1・ギル奴の仕事
幸福になる方法を探している。
◇◇◇
働いて一日の糧を得る。それは何時でも何処でも変わらないものなのか。微かに記憶に残るかつての暮らし。それと比べてどうなのだろうか? 今の方が解りやすく面倒が少ない分、マシなのかもしれない。
やってることはあまり代わり映えはしない。表面を取り繕う手間が少なくなった分、楽ではある。金を得る為の仕事というのは、何時でも何処でも碌でも無い。
続けるコツは自分が何をしているかを理解しないこと。なまじ頭が回ると要らない苦労を背負うことになる。
それは昔の、前世の記憶の中でも変わらず、今の今世でも大きく変わりはしない。
時間を殺して金を得る。金を得る為には何かを殺す。それが自分の時間であったり、良心とか、正義感とか、肉体の疲労に損傷、そういったものを切り売りすることで、金を得る。労働で得た金で食料を買い、食料を食らって自分の身体を生き長らえさせる。
生きることを諦められるなら働かなくてもいい。労働に生き甲斐を感じられる者は、生きることも少しは楽だろう。
しかしそんな幸運は誰もが掴めるものじゃ無い。我慢しながらも続けられる仕事が見つかればマシというところか。ほとんどの人間はやりたくも無い仕事を我慢して続けることになる。
なぜなら金を稼ぐ手段とは、行き着けば、奪う、盗む、騙すの三つだ。他人を騙すのが好きな人、他人から奪うことに生き甲斐を感じられる人ならば、笑顔で金持ちになれるだろう。
照りつける陽射しに炙られながら、二台の馬車を護衛して進む。馬車の周囲には俺と同じギル奴がうつむき気味に歩く。
剣と魔法の世界に生まれ変わっても俺は俺、つまりクズはクズだ。少しばかり前世の記憶があったところでどうにもなりはしない。
冒険者ギルドに買われたギルドの奴隷。略してギル奴。だけど奴隷と言ってもやってる仕事自体は楽なものだ。
前世風に言えば、労働時間は、拘束時間は短いから。
日が落ちれば暗くなる。暗い中で仕事をするのはランプの油がもったいない。明かりを灯す魔術を使える者もいるが、奴隷に働かせる為にいちいち魔術の明かりをつけたりはしない。

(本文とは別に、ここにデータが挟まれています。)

Lemma lxor_in_width w a b : 0 <= w -> in_width w a -> in_width w b -> in_width w (Z.lxor a b).
Proof.
  intros Hw Ha Hb. apply in_width_testbit; [done| |].
  - apply Z.lxor_nonneg. destruct Ha, Hb. tauto.
  - intros i Hi. rewrite Z.lxor_spec.
    by rewrite (testbit_in_width w a), (testbit_in_width w b) by (done || lia).
Qed.

Lemma lor_in_width w a b : 0 <= w -> in_width w a -> in_width w b -> in_width w (Z.lor a b).
Proof.
  intros Hw Ha Hb. apply in_width_testbit; [done| |].
  - apply Z.lor_nonneg. destruct Ha, Hb. tauto.
  - intros i Hi. rewrite Z.lor_spec.
    by rewrite (testbit_in_width w a), (testbit_in_width w b) by (done || lia).
Qed.

Lemma land_in_width_l w a b : 0 <= w -> in_width w a -> 0 <= b -> in_width w (Z.land a b).
Proof.
  intros Hw Ha Hb. apply in_width_testbit; [done| |].
  - apply Z.land_nonneg. destruct Ha. tauto.
  - intros i Hi. rewrite Z.land_spec. by rewrite (testbit_in_width w a) by (done || lia).
Qed.

(** Disjoint bit fields. *)
Lemma lor_shiftl_add a b n : in_width n a -> 0 <= n -> Z.lor a (Z.shiftl b n) = a + 2 ^ n * b.
Proof.
  intros Ha Hn. pose proof (Z.add_lor_land a (Z.shiftl b n)) as H.
  assert (Z.land a (Z.shiftl b n) = 0) as H0.
  - apply Z.bits_inj'. intros i Hi. rewrite Z.land_spec, Z.bits_0.
    destruct (Z.ltb_spec i n) as [Hlt|Hge].
    + rewrite (Z.shiftl_spec_low b n i) by lia. apply andb_false_r.
    + by rewrite (testbit_in_width n a i) by (done || lia).
  - rewrite Z.shiftl_mul_pow2 in * by lia. lia.
Qed.
(* ===== verification/UInt128.v ===== *)
(** * Kad identifiers: the 128-bit unsigned integer of [kademlia/utils/UInt128]

    The representation is the code's: four 32-bit chunks, least significant first
    ([m_data.u32_data]); the two 64-bit halves of the union are read from them.  Every
    operation is related to the number the chunks denote ([value]). *)
From S2P Require Import Prelude StdMap.

Record CUInt128 := mkUInt128 { u32_0 : Z; u32_1 : Z; u32_2 : Z; u32_3 : Z }.

#[export] Instance CUInt128_eq_dec : EqDecision CUInt128.
Proof. solve_decision. Defined.

(** ** Representation *)

Definition chunks (x : CUInt128) : list Z := [u32_0 x; u32_1 x; u32_2 x; u32_3 x].

Definition of_chunks (l : list Z) : CUInt128 :=
  mkUInt128 (l !!! 0%nat) (l !!! 1%nat) (l !!! 2%nat) (l !!! 3%nat).

(** [m_data.u32_data[i]] and its update. *)
Definition u32_data (x : CUInt128) (i : Z) : Z :=
  if i =? 0 then u32_0 x else if i =? 1 then u32_1 x
  else if i =? 2 then u32_2 x else u32_3 x.

Definition set_u32_data (x : CUInt128) (i v : Z) : CUInt128 :=
  if i =? 0 then mkUInt128 v (u32_1 x) (u32_2 x) (u32_3 x)
  else if i =? 1 then mkUInt128 (u32_0 x) v (u32_2 x) (u32_3 x)
  else if i =? 2 then mkUInt128 (u32_0 x) (u32_1 x) v (u32_3 x)
  else mkUInt128 (u32_0 x) (u32_1 x) (u32_2 x) v.
(* ===== verification/ECTag.v ===== *)
(** * Tags and packets of the external control protocol ([libs/ec/cpp/ECTag.{h,cpp}],
    [ECPacket.{h,cpp}], [ECUInt128.cpp])

    A packet is an operation code and a tree of named, typed tags.  The reader is recursive in the
    bytes it is given, so it carries fuel; its three-way result keeps running out of fuel apart
    from refusing the bytes. *)
From S2P Require Import Prelude StdMap UInt128 NetworkFunctions DataIO ECSocket.

(** ** Types ([libs/ec/abstracts/ECTagTypes.abstract]) *)

Definition EC_TAGTYPE_UNKNOWN : Z := 0.
Definition EC_TAGTYPE_CUSTOM : Z := 1.
Definition EC_TAGTYPE_UINT8 : Z := 2.
Definition EC_TAGTYPE_UINT16 : Z := 3.
Definition EC_TAGTYPE_UINT32 : Z := 4.
Definition EC_TAGTYPE_UINT64 : Z := 5.
Definition EC_TAGTYPE_STRING : Z := 6.
Definition EC_TAGTYPE_DOUBLE : Z := 7.
Definition EC_TAGTYPE_IPV4 : Z := 8.
Definition EC_TAGTYPE_HASH16 : Z := 9.
Definition EC_TAGTYPE_UINT128 : Z := 10.

(** [m_dataLen] is the length of the data; data of length 0 is the NULL pointer. *)
Inductive CECTag := mkTag {
  m_tagName : Z; m_dataType : Z; m_tagData : list Z; m_tagList : list CECTag
}.

Definition m_dataLen (t : CECTag) : Z := u32 (Z.of_nat (length (m_tagData t))).

Definition s_theNullTag : CECTag := mkTag 0 EC_TAGTYPE_UNKNOWN [] [].

(** ** Construction *)

Definition CECTag_custom (name : Z) (data : list Z) : CECTag := mkTag name EC_TAGTYPE_CUSTOM data [].

Definition CECEmptyTag (name : Z) : CECTag := CECTag_custom name [].

(** An address of four bytes and a port. *)
Record EC_IPv4_t := mkIPv4 { m_ip : list Z; m_port : Z }.

Definition EC_IPv4_new (ip port : Z) : EC_IPv4_t :=
  mkIPv4 [Z.land ip 0xff; Z.land (Z.shiftr ip 8) 0xff; Z.land (Z.shiftr ip 16) 0xff; Z.land (Z.shiftr ip 24) 0xff] port.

だから日が落ちてからも仕事、というのはそれほど多くは無い。あまり思い出したくも無いが、この世界の奴隷の方があの世界よりもいくらかマシのようだ。
深夜まで残業とか、勤務先の倉庫に泊まり込みとか、一日二十時間勤務とかは、ここには無い。その分、身体は楽だ。
技術が進めば進む程に人の労働時間は長くなる。便利な道具が溢れた世界は、過去の奴隷よりも長い時間、働かされるようになる。不思議なことに。
便利で効率が良くなる程に、大量生産で単価が下がり、利益率が落ちる経済の不思議さ。理論的には矛盾してる気がするが、実態は歴史が証明している。
産業革命の後に過労死が増えている。
だが、未だ発電機も無く街灯も無いこの世では、電気が蔓延する前世より、人はのんびりと暮らしているようだ。
だからと言ってもやってる仕事の内容が、これが実に酷いものだが、これもあの前世とさして代わり映えはしない。あの世界では目につきにくくなるように隠すのに手間が増え、こちらでは雑でも見つかりにくいという違いだ。見つかれば困るのは同じだが、その点だけはあの前世の世界の方が洗練されていた、ということのようだ。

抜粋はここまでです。